Comparing Symptom Prevalence and Risk Ratios in the Prediagnosis Versus Postdiagnosis Year
Approximately 33% of case-patients and 32% of control-patients had >1 code for a nonspecific symptom in the same category in both the year before and year after diagnosis date. When we evaluated by specific symptom category, we found proportions of symptom codes in the prediagnosis year were similar for case-patients and control-patients for all conditions. When we compared the relative risk for symptom codes in the prediagnosis year to the relative risk for symptom codes in the postdiagnosis year (Table 2), the relative risk for pain among case-patients was 1.07 times as high in the postdiagnosis year (95% CI 1.04–1.10), fatigue was 1.24 times as high (95% CI 1.17–1.30), and cognitive difficulties was 1.30 times as high (95% CI 1.13–1.49).
In this investigation of a large commercial insurance claims dataset, we observed that 5% more LD case-patients had a code for a nonspecific symptom in the categories of pain, fatigue, or cognitive difficulties than did control-patients in the year after their diagnosis. The relative risk of experiencing nonspecific symptoms at any point in the postdiagnosis year was statistically higher for case-patients (Table 2) but varied substantially based on postdiagnosis month, symptom category, and whether those symptom category codes also occurred in the year before LD diagnosis. The frequency of symptom codes among case-patients declined statistically over the 6 months after LD diagnosis and treatment (Table 3); codes for pain and cognitive difficulties reached proportions that were not statistically different from those of control-patients by the end of the postdiagnosis year. Although the frequency of fatigue codes also diminished significantly (Table 3; Figure 3) over time among case-patients, it was still slightly elevated (»1%) compared to controls at 12 months postdiagnosis among LD case-patients. Our findings are consistent with several previous clinical studies (3,11,18) identifying similar persisting symptoms of unclear pathogenesis among a subset of persons who received diagnosis and treatment for LD.

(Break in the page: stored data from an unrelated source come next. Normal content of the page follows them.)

Lemma normalize_idempotent_witness :
  exists sig' : list R,
    normalize [1; -2] = Ok sig' /\
    sig' = map (fun x => x / 2) [1; -2] /\
    Py.max (Py.abs sig') = Ok 1 /\
    normalize sig' = Ok sig'.
Proof.
  apply (normalize_idempotent [1; -2] 2).
  - discriminate.
  - cbn [Py.abs map Py.max fold_left]. f_equal.
    rewrite (Rabs_pos_eq 1), (Rabs_left (-2)) by lra.
    rewrite Rmax_right; lra.
  - lra.
Defined.

(** *** Unknown waveform names *)






(** *** Determinism *)


(** ** Further properties of the program *)

(** *** [hue_to_frequency] *)


(** X1. Shifting the hue by [d] multiplies the frequency by [2 ** (d/360)]:
    360 hue units are one octave (the frequency doubles) and 30 hue units
    one semitone. *)
Theorem hue_shift_law (h d : R) :
  hue_to_frequency (h + d) = hue_to_frequency h * Rpower 2 (d / 360) /\
  hue_to_frequency (h + 360) = 2 * hue_to_frequency h /\
  hue_to_frequency (h + 30) = hue_to_frequency h * Rpower 2 (1 / 12).
Proof.
  assert (Hshift : forall x e,
             hue_to_frequency (x + e)
             = hue_to_frequency x * Rpower 2 (e / 360)).
  { intros x e. unfold hue_to_frequency.
    replace ((x + e) / 360 * 12 / 12) with (x / 360 * 12 / 12 + e / 360)
      by lra.
    rewrite Rpower_plus. ring. }
  split; [apply Hshift | split].
  - rewrite Hshift. replace (360 / 360) with 1 by lra.
    rewrite Rpower_1 by lra. ring.
  - rewrite Hshift. f_equal. f_equal. lra.
Qed.








(** X4. The mapping is calibrated on concert pitch: the frequency is
    [440 * 2 ** ((hue - 270) / 360)], so hue 270 is A4 = 440 Hz exactly
    and hue 180 is C4 times the square root of 2. *)
Theorem hue_to_frequency_from_A4 (h : R) :
  hue_to_frequency h = A4 * Rpower 2 ((h - 270) / 360) /\
  hue_to_frequency 270 = 440 /\
  hue_to_frequency 180 = C4 * R_sqrt.sqrt 2.
Proof.
  assert (Hform : forall x,
             hue_to_frequency x = A4 * Rpower 2 ((x - 270) / 360)).
  { intros x. unfold hue_to_frequency, C4.
    rewrite Rmult_assoc, <- Rpower_plus. f_equal. f_equal. lra. }
  split; [apply Hform | split].
  - rewrite Hform. replace ((270 - 270) / 360) with 0 by lra.
    rewrite Rpower_O by lra. unfold A4. lra.
  - unfold hue_to_frequency. f_equal.
    replace (180 / 360 * 12 / 12) with (/ 2) by lra.
    apply Rpower_sqrt. lra.
Qed.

Symptoms of pain, fatigue, and cognitive difficulties are common in the general population and have many causes. We observed a 5% excess of nonspecific symptom codes among case-patients amid an overall high background prevalence of those same codes. On that basis, we calculated that »11% of those nonspecific symptoms experienced by case-patients were attributable to having had LD, meaning that 89% were likely from other causes. That situation might explain some of the difficulty in identifying effective treatments for PTLDS (24–27). In addition, >30% of both case-patients and control-patients had >1 of these symptom category codes in the year before diagnosis. For case-patients, it is possible that some of those preexisting codes represented symptoms indicative of LD that were not recognized, diagnosed, or treated until a later clinical visit (our assigned diagnosis date). Studies have consistently reported on higher rates of prolonged symptoms among patients with disseminated manifestations or longer durations of disease before effective treatment (16,28–32). However, severe fatigue, cognitive impairment, or pain before diagnosis has also been shown to be a determinant of persistent symptoms after LD diagnosis and treatment. In a previous study (33), the main predictors of persistent symptoms were lower social and physical functioning, negative illness perceptions, and anxiety and depression, factors that we could not assess in this claims-based study. It is also possible that these codes might have been assigned, both before and after the diagnosis date, for symptoms unrelated to a LD diagnosis.
The excess frequency of nonspecific symptom codes observed for case-patients is similar to that reported in 2021 in the largest prospective study of clinically confirmed LD patients published as of March 2025 (16), which reported a prevalence of persistent symptoms that was 3.9%–6.0% higher than that of controls over the postdiagnosis year. That study actively and systematically collected information on occurrence of all symptoms at regular intervals from all study participants and further identified participants who had symptoms that began within 6 months of a LD diagnosis and persisted for >6 months. Although our study involved data collected for billing purposes and thus our methodology is notably different from theirs, we expect that both the persistent-symptoms group from Ursinus et al. (16) and the healthcare-seeking patients in our study represent persons with more severe or unusual symptoms. Ursinus et al. (16) also observed a higher proportion of patients with disseminated LD (e.g., Lyme arthritis or cranial neuritis) experienced persistent symptoms of fatigue and pain compared with those with early localized disease (i.e., erythema migrans rash); resolution of symptoms over time occurred primarily for the patient group having disseminated manifestations. Given the limitations of claims data analyses, we were not able to evaluate in our study the effects of specific LD manifestations.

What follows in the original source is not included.